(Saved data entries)
- - -

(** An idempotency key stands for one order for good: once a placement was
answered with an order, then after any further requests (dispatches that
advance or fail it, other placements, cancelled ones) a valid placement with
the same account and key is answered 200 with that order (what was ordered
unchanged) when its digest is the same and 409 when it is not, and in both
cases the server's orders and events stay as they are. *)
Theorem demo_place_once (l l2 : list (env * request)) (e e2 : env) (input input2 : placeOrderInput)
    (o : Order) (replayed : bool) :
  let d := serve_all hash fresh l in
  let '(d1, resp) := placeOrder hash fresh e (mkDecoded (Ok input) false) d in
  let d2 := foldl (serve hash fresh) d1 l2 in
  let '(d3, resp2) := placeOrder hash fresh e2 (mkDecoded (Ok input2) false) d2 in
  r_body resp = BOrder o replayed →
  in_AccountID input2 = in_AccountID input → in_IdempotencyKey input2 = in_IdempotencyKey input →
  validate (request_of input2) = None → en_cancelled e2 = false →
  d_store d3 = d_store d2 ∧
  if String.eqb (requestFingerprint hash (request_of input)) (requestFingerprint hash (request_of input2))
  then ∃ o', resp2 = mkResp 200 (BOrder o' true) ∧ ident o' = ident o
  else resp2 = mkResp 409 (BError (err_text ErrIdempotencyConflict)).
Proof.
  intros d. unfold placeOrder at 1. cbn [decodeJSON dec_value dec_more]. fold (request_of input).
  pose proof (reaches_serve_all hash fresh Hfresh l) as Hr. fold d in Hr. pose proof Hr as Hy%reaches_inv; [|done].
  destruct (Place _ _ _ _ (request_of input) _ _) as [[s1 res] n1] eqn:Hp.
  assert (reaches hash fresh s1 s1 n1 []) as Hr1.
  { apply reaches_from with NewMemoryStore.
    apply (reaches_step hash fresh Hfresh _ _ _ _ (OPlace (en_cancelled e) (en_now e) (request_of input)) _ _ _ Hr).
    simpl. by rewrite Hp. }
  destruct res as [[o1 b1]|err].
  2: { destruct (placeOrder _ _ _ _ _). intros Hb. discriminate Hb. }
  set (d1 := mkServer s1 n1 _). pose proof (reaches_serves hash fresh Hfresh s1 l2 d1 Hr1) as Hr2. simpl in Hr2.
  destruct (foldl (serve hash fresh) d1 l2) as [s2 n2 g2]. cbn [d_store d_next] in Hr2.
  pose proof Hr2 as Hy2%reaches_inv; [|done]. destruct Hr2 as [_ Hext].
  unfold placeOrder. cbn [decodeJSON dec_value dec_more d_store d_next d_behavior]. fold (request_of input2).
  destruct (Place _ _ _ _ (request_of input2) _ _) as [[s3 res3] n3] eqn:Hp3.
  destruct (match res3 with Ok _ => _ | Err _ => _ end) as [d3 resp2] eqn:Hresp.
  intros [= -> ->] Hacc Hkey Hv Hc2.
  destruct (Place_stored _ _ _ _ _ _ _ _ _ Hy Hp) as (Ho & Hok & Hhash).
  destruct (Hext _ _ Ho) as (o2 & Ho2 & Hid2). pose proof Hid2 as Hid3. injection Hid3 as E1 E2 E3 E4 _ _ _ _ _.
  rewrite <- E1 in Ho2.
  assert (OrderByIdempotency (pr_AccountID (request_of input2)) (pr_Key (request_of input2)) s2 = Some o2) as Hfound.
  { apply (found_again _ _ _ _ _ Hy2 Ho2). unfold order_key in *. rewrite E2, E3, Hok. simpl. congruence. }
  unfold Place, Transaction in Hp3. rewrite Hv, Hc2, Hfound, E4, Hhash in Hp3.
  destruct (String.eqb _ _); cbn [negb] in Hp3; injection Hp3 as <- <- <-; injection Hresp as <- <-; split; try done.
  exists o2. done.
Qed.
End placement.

- - -

# What you will do
Your reply is to repeat, unchanged, the lines above running from the one with "destruct (foldl (serve" up to and including the one with "destruct (Place _ _ _ _ (request_of input2)".

# Reply to the task
  destruct (foldl (serve hash fresh) d1 l2) as [s2 n2 g2]. cbn [d_store d_next] in Hr2.
  pose proof Hr2 as Hy2%reaches_inv; [|done]. destruct Hr2 as [_ Hext].
  unfold placeOrder. cbn [decodeJSON dec_value dec_more d_store d_next d_behavior]. fold (request_of input2).
  destruct (Place _ _ _ _ (request_of input2) _ _) as [[s3 res3] n3] eqn:Hp3.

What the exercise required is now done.